*** Block opens ***
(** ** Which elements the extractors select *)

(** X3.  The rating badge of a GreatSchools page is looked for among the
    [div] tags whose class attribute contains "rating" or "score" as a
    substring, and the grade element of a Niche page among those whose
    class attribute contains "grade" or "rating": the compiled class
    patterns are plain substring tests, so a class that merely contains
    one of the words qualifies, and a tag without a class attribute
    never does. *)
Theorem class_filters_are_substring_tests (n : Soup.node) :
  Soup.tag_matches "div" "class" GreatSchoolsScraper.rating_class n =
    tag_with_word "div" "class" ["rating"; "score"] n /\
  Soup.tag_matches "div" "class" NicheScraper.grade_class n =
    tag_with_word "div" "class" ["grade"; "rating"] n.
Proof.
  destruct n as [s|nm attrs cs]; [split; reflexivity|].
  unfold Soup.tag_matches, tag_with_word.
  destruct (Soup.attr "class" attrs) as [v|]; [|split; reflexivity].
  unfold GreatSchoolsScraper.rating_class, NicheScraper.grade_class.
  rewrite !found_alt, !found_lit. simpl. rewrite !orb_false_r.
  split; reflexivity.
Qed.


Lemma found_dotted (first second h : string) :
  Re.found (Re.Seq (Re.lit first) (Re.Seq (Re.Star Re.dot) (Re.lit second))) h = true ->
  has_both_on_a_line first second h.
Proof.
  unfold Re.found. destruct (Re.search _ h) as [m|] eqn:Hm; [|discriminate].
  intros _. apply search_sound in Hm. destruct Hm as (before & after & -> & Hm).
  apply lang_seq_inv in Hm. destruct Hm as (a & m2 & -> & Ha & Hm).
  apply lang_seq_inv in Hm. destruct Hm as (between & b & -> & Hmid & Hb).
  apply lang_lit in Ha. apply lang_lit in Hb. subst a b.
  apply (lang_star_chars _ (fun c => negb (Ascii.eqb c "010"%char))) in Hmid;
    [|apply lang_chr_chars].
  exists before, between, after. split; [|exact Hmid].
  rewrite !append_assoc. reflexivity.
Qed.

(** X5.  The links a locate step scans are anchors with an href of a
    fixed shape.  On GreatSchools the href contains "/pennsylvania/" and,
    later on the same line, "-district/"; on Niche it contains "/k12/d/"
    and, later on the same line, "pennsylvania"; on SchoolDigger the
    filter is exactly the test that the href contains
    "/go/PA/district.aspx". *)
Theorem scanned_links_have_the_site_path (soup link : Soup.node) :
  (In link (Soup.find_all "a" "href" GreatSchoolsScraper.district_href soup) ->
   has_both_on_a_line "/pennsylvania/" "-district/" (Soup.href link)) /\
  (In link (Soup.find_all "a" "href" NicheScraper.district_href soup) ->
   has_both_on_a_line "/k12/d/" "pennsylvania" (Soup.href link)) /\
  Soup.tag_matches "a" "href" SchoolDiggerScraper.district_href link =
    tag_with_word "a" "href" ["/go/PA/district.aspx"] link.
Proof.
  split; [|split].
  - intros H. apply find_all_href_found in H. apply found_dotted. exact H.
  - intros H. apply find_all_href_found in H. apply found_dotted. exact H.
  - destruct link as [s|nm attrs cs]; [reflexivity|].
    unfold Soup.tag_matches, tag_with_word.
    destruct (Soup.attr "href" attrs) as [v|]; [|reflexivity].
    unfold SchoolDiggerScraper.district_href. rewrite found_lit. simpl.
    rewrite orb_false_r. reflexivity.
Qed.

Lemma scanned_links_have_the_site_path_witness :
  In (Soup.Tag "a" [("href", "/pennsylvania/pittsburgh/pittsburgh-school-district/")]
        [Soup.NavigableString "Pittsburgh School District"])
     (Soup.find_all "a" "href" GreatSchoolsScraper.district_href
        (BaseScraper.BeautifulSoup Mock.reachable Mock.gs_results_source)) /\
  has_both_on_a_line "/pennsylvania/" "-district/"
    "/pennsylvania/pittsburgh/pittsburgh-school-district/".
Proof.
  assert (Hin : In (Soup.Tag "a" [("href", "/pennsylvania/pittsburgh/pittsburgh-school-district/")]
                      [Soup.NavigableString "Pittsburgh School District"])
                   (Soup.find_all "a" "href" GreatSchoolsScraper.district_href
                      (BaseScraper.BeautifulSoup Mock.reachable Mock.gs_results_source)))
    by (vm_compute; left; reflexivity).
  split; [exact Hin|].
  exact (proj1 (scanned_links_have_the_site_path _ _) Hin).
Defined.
*** Block closes ***
*** Block opens ***
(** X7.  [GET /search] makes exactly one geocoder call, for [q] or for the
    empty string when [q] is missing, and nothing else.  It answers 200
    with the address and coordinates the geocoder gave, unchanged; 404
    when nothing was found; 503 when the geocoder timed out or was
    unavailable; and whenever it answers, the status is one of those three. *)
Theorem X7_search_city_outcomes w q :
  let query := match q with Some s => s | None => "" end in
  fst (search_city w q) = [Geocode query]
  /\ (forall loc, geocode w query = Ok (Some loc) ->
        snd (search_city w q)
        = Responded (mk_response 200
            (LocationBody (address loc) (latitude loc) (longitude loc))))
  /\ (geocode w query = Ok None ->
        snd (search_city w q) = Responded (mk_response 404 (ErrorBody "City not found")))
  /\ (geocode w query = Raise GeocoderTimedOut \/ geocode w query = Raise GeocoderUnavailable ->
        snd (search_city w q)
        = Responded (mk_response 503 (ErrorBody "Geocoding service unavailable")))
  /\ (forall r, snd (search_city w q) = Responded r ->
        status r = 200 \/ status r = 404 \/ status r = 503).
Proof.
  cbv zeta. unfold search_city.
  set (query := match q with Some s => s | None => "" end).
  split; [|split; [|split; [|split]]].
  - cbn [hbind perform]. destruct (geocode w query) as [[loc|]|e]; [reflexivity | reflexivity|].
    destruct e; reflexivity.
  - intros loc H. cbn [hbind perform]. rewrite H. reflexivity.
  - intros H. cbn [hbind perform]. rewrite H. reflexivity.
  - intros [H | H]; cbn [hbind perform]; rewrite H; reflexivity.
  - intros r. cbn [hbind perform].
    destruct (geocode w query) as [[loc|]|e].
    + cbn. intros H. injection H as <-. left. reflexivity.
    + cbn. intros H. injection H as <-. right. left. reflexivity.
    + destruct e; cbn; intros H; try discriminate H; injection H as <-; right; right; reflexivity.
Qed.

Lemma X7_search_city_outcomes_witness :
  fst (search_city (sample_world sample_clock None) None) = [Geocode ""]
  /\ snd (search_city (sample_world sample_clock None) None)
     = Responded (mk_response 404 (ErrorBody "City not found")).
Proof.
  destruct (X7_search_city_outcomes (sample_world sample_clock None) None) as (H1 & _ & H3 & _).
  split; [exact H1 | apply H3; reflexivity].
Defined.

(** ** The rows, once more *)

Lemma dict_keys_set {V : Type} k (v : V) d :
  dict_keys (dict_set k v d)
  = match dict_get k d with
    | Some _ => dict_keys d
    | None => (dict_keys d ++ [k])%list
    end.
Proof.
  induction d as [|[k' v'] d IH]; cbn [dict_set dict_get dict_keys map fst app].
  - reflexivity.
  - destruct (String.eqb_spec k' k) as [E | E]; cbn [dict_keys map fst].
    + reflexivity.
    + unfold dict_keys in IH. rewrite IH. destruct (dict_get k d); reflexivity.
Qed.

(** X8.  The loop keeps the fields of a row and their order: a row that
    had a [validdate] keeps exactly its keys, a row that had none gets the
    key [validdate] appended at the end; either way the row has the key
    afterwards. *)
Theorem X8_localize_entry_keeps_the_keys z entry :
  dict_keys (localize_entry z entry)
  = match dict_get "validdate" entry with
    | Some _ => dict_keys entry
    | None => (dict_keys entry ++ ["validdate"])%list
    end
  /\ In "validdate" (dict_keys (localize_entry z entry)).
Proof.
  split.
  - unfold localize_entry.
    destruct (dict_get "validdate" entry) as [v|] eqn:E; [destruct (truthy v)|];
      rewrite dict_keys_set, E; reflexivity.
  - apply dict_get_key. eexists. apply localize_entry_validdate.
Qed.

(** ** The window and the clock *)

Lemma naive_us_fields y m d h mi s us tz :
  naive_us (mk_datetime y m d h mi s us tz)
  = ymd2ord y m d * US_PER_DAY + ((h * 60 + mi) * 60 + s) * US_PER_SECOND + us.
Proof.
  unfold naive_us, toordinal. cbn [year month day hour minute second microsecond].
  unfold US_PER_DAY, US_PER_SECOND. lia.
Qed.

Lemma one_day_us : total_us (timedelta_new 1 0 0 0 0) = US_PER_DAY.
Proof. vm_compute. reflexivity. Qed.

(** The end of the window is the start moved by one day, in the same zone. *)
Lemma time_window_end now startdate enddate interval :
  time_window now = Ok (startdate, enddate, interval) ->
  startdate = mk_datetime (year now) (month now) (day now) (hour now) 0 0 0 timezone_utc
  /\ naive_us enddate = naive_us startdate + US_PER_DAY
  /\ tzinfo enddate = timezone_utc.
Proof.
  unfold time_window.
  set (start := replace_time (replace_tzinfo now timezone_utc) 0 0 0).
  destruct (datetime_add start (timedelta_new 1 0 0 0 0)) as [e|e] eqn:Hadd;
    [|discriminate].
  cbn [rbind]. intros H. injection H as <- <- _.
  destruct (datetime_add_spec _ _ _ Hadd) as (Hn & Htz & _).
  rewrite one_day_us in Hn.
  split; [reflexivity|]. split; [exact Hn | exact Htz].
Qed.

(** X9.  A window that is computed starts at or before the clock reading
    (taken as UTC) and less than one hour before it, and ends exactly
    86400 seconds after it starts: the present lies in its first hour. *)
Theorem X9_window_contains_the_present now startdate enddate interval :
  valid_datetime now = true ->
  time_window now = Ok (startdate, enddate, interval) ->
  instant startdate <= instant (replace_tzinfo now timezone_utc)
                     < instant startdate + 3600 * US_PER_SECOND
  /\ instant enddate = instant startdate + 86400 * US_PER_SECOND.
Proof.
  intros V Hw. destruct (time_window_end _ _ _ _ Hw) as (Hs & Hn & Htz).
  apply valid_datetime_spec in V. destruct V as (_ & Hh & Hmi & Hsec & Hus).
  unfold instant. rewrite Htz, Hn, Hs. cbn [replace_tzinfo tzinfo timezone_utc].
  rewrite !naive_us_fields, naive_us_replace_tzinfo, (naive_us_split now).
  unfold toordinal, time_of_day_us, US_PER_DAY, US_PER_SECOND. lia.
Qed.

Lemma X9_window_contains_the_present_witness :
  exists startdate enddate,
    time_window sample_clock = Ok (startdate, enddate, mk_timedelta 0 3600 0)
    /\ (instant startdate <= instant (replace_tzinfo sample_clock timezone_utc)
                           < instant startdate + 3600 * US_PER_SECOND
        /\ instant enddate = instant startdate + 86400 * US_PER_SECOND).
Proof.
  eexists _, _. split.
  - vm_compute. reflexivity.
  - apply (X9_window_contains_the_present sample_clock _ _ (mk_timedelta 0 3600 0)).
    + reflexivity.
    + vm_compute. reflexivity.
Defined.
*** Block closes ***
EXERCISE PROMPT => Where a line above holds the string "instant", copy that line.

ANSWER TO THIS TASK =>
  instant startdate <= instant (replace_tzinfo now timezone_utc)
                     < instant startdate + 3600 * US_PER_SECOND
  /\ instant enddate = instant startdate + 86400 * US_PER_SECOND.
  unfold instant. rewrite Htz, Hn, Hs. cbn [replace_tzinfo tzinfo timezone_utc].
    /\ (instant startdate <= instant (replace_tzinfo sample_clock timezone_utc)
                           < instant startdate + 3600 * US_PER_SECOND
        /\ instant enddate = instant startdate + 86400 * US_PER_SECOND).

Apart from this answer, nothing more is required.